France’s crackdown on tax evasion yielded €12.2 billion in 2015, up almost a fifth from the previous year, Finance Minister Michel Sapin said yesterday.

Looking to shore up fragile state accounts, France has launched a campaign to encourage taxpayers to come clean on previously undeclared assets held abroad, and clamped down on aggressive tax optimisation techniques by multinational companies.

“It’s no longer correct to say that big digital multinationals can evade taxes,” Sapin told reporters.

“In France, we don’t do arrangements. We follow the law, and only the law,” he said. In 2014, France had raked in €10.4 billion.

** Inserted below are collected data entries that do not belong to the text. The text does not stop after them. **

(* ===== verification/SecurityGroupProvider.v ===== *)
(** * The security group provider (pkg/providers/securitygroup)

    Discovers the security groups that match the selector terms of a NodeClass:
    one query per term, each read to its last page, the results indexed by
    group ID and cached under the hash of the queries.  The ECS service is a
    parameter ([EcsGroups]); so is the structural hash. *)

From S2P Require Import Prelude Effects GoCache Labels Scheduling CloudTypes Apis.

Module securitygroup.

(** ** The ECS service *)

(** The group of the response, the fields read. *)
Record EcsSecurityGroup := MkEcsGroup {
  SecurityGroupId : option string;
  SecurityGroupName : option string;
}.

(** [ecs.DescribeSecurityGroupsRequest], the filters set by [getFilterSets]. *)
Record FilterSet := MkFilter {
  fs_SecurityGroupId : option string;
  fs_SecurityGroupName : option string;
  fs_Tag : list (string * option string);
}.

Record GroupsBody := MkGroupsBody {
  gb_RequestId : option string;
  gb_NextToken : option string;
  gb_SecurityGroups : option (list EcsSecurityGroup);
}.

(** A query is a filter and the token of the page asked for. *)
Class EcsGroups (W : Type) :=
  DescribeSecurityGroups : FilterSet → option string → W → result (option GroupsBody) * W.

(** [hashstructure.Hash] of the queries, printed in decimal. *)
Class FiltersHash := hash_filters : list FilterSet → result string.

(** ** State *)

Record DefaultProvider := MkProvider { sg_cache : cache (list EcsSecurityGroup) }.
Definition NewDefaultProvider (ttl : Z) : DefaultProvider := MkProvider (cache_new ttl).

Definition group_id (g : EcsSecurityGroup) : string := StringValue (SecurityGroupId g).

Section list.
Context {RT : GoRuntime} {W : Type} `{HC : !HasClock W} `{EG : !EcsGroups W} `{FH : FiltersHash}.

(** An ID wins over a name, a name over the tags; the value "*" of a tag
    stands for any value. *)
Definition filter_of (t : SecurityGroupSelectorTerm) : FilterSet :=
  if bool_decide (sgt_ID t ≠ "") then MkFilter (Some (sgt_ID t)) None []
  else if bool_decide (sgt_Name t ≠ "") then MkFilter None (Some (sgt_Name t)) []
  else MkFilter None None
         ((λ kv : string * string, (kv.1, if bool_decide (kv.2 = "*") then None else Some kv.2))
            <$> range_map 40 (sgt_Tags t)).
Definition getFilterSets (terms : list SecurityGroupSelectorTerm) : list FilterSet :=
  filter_of <$> terms.

(** The groups collected so far go with the clock and the service. *)
Notation LS := (St (gmap string EcsSecurityGroup) W).

Definition process (g : EcsSecurityGroup) : M LS () :=
  modify (λ s, MkSt (collect_by group_id (prov s) g) (env s)).

Definition null_response : error := ErrorString "unexpected null value was returned".

(** The token loop, [fuel] pages at most (running out of fuel is not
    returning). *)
Fixpoint describe_pages (fuel : nat) (filter : FilterSet) (token : option string) : M LS () :=
  match fuel with
  | O => lift Panic
  | S fuel' =>
      output ← call (DescribeSecurityGroups filter token);
      match output with
      | None => fail null_response
      | Some body =>
          match gb_SecurityGroups body with
          | None => fail (WrapError ("requestId: " +:+ StringValue (gb_RequestId body)) null_response)
          | Some groups =>
              _ ← mapM_ process groups;
              match gb_NextToken body, groups with
              | None, _ | Some "", _ | _, [] => mret ()
              | Some t, _ => describe_pages fuel' filter (Some t)
              end
          end
      end
  end.
Definition describeSecurityGroups (fuel : nat) (filter : FilterSet) : M LS () :=
  describe_pages fuel filter None.

Definition getSecurityGroups (fuel : nat) (filterSets : list FilterSet)
    : M (St DefaultProvider W) (list EcsSecurityGroup) := λ s,
  match hash_filters filterSets with
  | Err e => (Err e, s)
  | Panic => (Panic, s)
  | Ok h =>
      match cache_get (clock (env s)) h (sg_cache (prov s)) with
      | Some groups => (Ok groups, s)
      | None =>
          let '(r, s') :=
            mapM_ (λ f, wrap "describing security groups" (describeSecurityGroups fuel f)) filterSets
              (MkSt ∅ (env s)) in
          match r with
          | Ok _ =>
              (Ok (map_values 42 (prov s')),
               MkSt (MkProvider (cache_set_default (clock (env s')) h (map_values 41 (prov s'))
                       (sg_cache (prov s)))) (env s'))
          | Err e => (Err e, MkSt (prov s) (env s'))
          | Panic => (Panic, MkSt (prov s) (env s'))
          end
      end
  end.

(** The IDs are dereferenced for the change log. *)
Definition List_ (fuel : nat) (nodeClass : ECSNodeClass)
    : M (St DefaultProvider W) (list EcsSecurityGroup) :=
  groups ← getSecurityGroups fuel (getFilterSets (SecurityGroupSelectorTerms (nc_Spec nodeClass)));
  _ ← lift (rmapM (λ g, deref (SecurityGroupId g)) groups);
  mret groups.
End list.

(** ** Lemmas *)

Section listing.
Context {RT : GoRuntime} {W : Type} `{HC : !HasClock W} `{EG : !EcsGroups W} `{FH : FiltersHash}.
Notation LS := (St (gmap string EcsSecurityGroup) W).

(** The service answers a query, starting with a token, by [n] pages that hold
    the groups [l]. *)
Inductive pages_from (f : FilterSet) : option string → W → nat → list EcsSecurityGroup → W → Prop :=
  | Groups_last tok w rid next l w' :
      DescribeSecurityGroups f tok w = (Ok (Some (MkGroupsBody rid next (Some l))), w') →
      next = None ∨ next = Some "" ∨ l = [] → pages_from f tok w 1 l w'
  | Groups_next tok w rid t l w' n l' w'' :
      DescribeSecurityGroups f tok w = (Ok (Some (MkGroupsBody rid (Some t) (Some l))), w') →
      t ≠ "" → l ≠ [] → pages_from f (Some t) w' n l' w'' →
      pages_from f tok w (S n) (l ++ l') w''.

(** The queries, one after the other, with at most [n] pages each. *)
Inductive answers (n : nat) : list FilterSet → W → list EcsSecurityGroup → W → Prop :=
  | Answers_nil w : answers n [] w [] w
  | Answers_cons f fs w k l w' l' w'' :
      pages_from f None w k l w' → k ≤ n → answers n fs w' l' w'' →
      answers n (f :: fs) w (l ++ l') w''.

Lemma mapM_process_groups l m (w : W) :
  mapM_ process l (MkSt m w) = (Ok (), MkSt (foldl (collect_by group_id) m l) w).
Proof. revert m. induction l as [|g l IH]; intros m; [done|]. apply IH. Qed.

Lemma describe_pages_complete f tok w n l w' :
  pages_from f tok w n l w' → ∀ fuel m, n ≤ fuel →
  describe_pages fuel f tok (MkSt m w) = (Ok (), MkSt (foldl (collect_by group_id) m l) w').
Proof.
  induction 1 as [tok w rid next l w' Hd Hend | tok w rid t l w' n l' w'' Hd Ht Hl _ IH];
    intros [|fuel] m Hf; try lia; cbn [describe_pages];
    rewrite (M_Ok_bind _ _ _ _ _ (call_run _ m w _ w' Hd)); cbn [gb_SecurityGroups gb_NextToken];
    rewrite (M_Ok_bind _ _ _ _ _ (mapM_process_groups l m w')).
  - destruct Hend as [-> | [-> | ->]]; [done..|]. by destruct next as [[]|].
  - rewrite foldl_app, <- (IH fuel) by lia. by destruct t, l.
Qed.

Lemma describe_all_complete n fs w l w' :
  answers n fs w l w' → ∀ m,
  mapM_ (λ f, wrap "describing security groups" (describeSecurityGroups n f)) fs (MkSt m w)
    = (Ok (), MkSt (foldl (collect_by group_id) m l) w').
Proof.
  induction 1 as [w|f fs w k l w' l' w'' Hp Hk _ IH]; intros m; [done|]. cbn [mapM_].
  rewrite (M_Ok_bind _ _ _ () (MkSt (foldl (collect_by group_id) m l) w')).
  - by rewrite IH, foldl_app.
  - apply wrap_Ok. by apply (describe_pages_complete f None w k l w').
Qed.
End listing.

(** ** Properties *)

(** A listing that the cache does not answer reads every page of
    every query and returns each matching group once, whatever the number of
    pages; the groups are cached, so that the same selection is answered without
    a query, with the same groups, until the entry expires. *)
Theorem List_all_groups {RT : GoRuntime} {W} `{HC : !HasClock W} `{EG : !EcsGroups W} `{FH : FiltersHash}
    nodeClass h fuel p (w w' : W) found
    (filters := getFilterSets (SecurityGroupSelectorTerms (nc_Spec nodeClass))) :
  hash_filters filters = Ok h →
  cache_get (clock w) h (sg_cache p) = None →
  answers fuel filters w found w' →
  identifies group_id found → (∀ g, g ∈ found → is_Some (SecurityGroupId g)) →
  (0 ≤ clock w')%Z → (0 < defaultExpiration (sg_cache p))%Z →
  ∃ l p', List_ fuel nodeClass (MkSt p w) = (Ok l, MkSt p' w') ∧
    NoDup (group_id <$> l) ∧ (∀ g, g ∈ l ↔ g ∈ found) ∧
    ∀ w2, (clock w' ≤ clock w2 ≤ clock w' + defaultExpiration (sg_cache p))%Z →
      ∃ l2, List_ fuel nodeClass (MkSt p' w2) = (Ok l2, MkSt p' w2) ∧ l2 ≡ₚ l.
Proof.
  intros Hh Hmiss Hans Hid Hsome Hclock Hd.
  set (m := foldl (collect_by group_id) ∅ found).
  assert (∀ site, ∃ ids, rmapM (λ g, deref (SecurityGroupId g)) (map_values site m) = Ok ids) as Hids.
  { intros site. eexists. apply (rmapM_Ok _ group_id). intros g Hg.
    apply elem_of_collected in Hg; [|done]. destruct (Hsome g Hg) as [id Hg']. unfold group_id. by rewrite Hg'. }
  exists (map_values 42 m), (MkProvider (cache_set_default (clock w') h (map_values 41 m) (sg_cache p))).
  split_and!.
  - unfold List_, getSecurityGroups. fold filters. unfold mbind at 1, M_bind at 1. rewrite Hh.
    cbn [env prov]. rewrite Hmiss, (describe_all_complete _ _ _ _ _ Hans). fold m.
    destruct (Hids 42%nat) as [ids Hi]. unfold mbind at 1, M_bind at 1, lift. cbn [prov env]. by rewrite Hi.
  - apply NoDup_collected_keys.
  - intros g. by apply elem_of_collected.
  - intros w2 Hw2. exists (map_values 41 m). split.
    + unfold List_, getSecurityGroups. fold filters. unfold mbind at 1, M_bind at 1. rewrite Hh.
      cbn [env prov sg_cache]. rewrite cache_get_set_default_eq by done.
      rewrite (proj2 (Z.ltb_ge _ _)) by lia.
      destruct (Hids 41%nat) as [ids Hi]. unfold mbind at 1, M_bind at 1, lift. by rewrite Hi.
    + unfold map_values. by rewrite !range_map_perm.
Qed.

End securitygroup.

(** ** A concrete service *)

Module SecurityGroupExample.
Import securitygroup.

#[global] Instance groups_clock : HasClock Z := id.
#[global] Instance groups_hash : FiltersHash := λ fs, Ok (pretty (length fs)).
Definition group (n : string) : EcsSecurityGroup := MkEcsGroup (Some ("sg-" +:+ n)) (Some n).
(** The group of an ID query; a tag query has two pages. *)
#[global] Instance groups_ecs : EcsGroups Z := λ f tok w,
  (Ok (Some match fs_SecurityGroupId f, tok with
            | Some id, _ => MkGroupsBody None (Some "") (Some [group "b"])
            | None, None => MkGroupsBody None (Some "t") (Some [group "a"; group "b"])
            | None, Some _ => MkGroupsBody None None (Some [group "c"])
            end), (w + 1)%Z).
Definition class : ECSNodeClass :=
  MkNodeClass (MkMeta "default" "uid" ∅ ∅ [] 0 None)
    (MkSpec [] "" [MkSGTerm {["karpenter" := "*"]} "" ""; MkSGTerm ∅ "sg-b" "ignored"] [] None None ∅ "")
    (MkStatus [] [] [] []).
Definition start : DefaultProvider := NewDefaultProvider Minute.
Definition found : list EcsSecurityGroup := [group "a"; group "b"; group "c"; group "b"].

Example filters_example :
  getFilterSets (SecurityGroupSelectorTerms (nc_Spec class)) =
  [MkFilter None None [("karpenter", None)]; MkFilter (Some "sg-b") None []].
Proof. vm_compute. reflexivity. Qed.

Lemma found_answers :
  answers 2 (getFilterSets (SecurityGroupSelectorTerms (nc_Spec class))) Second found (Second + 3)%Z.
Proof.
  rewrite filters_example.
  apply (Answers_cons 2 _ _ _ 2 [group "a"; group "b"; group "c"] (Second + 2)%Z [group "b"]); [|lia|].
  - apply (Groups_next _ None Second None "t" [group "a"; group "b"] (Second + 1)%Z 1 [group "c"]);
      [reflexivity | discriminate | discriminate |].
    eapply (Groups_last _ (Some "t")); [reflexivity | by left].
  - apply (Answers_cons 2 _ _ _ 1 [group "b"] (Second + 3)%Z []); [|lia|apply Answers_nil].
    eapply (Groups_last _ None); [reflexivity | by right; left].
Qed.

Lemma List_all_groups_witness :
  ∃ l p', List_ 2 class (MkSt start Second) = (Ok l, MkSt p' (Second + 3)%Z) ∧
    (∀ g, g ∈ l ↔ g ∈ found).
Proof.
  destruct (List_all_groups class "2" 2 start Second (Second + 3)%Z found) as (l & p' & H & _ & Hl & _).
  - vm_compute. reflexivity.
  - reflexivity.
  - exact found_answers.
  - intros v w Hv Hw Heq.
    apply (identifies_NoDup group_id [group "a"; group "b"; group "c"]); [decide_compute| | |exact Heq];
      unfold found in *; set_solver.
  - intros g Hg. unfold found in Hg.
    repeat (apply elem_of_cons in Hg as [->|Hg]; [by eexists|]). by apply elem_of_nil in Hg.
  - vm_compute. discriminate.
  - vm_compute. reflexivity.
  - exists l, p'. split; [exact H | exact Hl].
Defined.
End SecurityGroupExample.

It’s no longer correct to say that big digital multinationals can evade taxes

The comment appeared to refer to US internet giant Google, from which the French taxman is seeking €1.6 billion in back taxes, a source at the ministry said last week.

Last month, Sapin ruled out striking a deal with the US search engine company as the British government recently did, saying the sums at stake in France were “far greater” than those in Britain.

Google reached a £130 million settlement with British tax authorities for the period since 2005, which British lawmakers criticised as “disproportionately small”.

France has also cracked down on individuals who hold undeclared foreign bank accounts, mainly in neighbouring Switzerland where bank secrecy rules are unravelling.

Sapin said that campaign had yielded €2.6 billion in 2015, up €700 million from a year ago, and higher than the €2 billion Sapin had hoped for last year.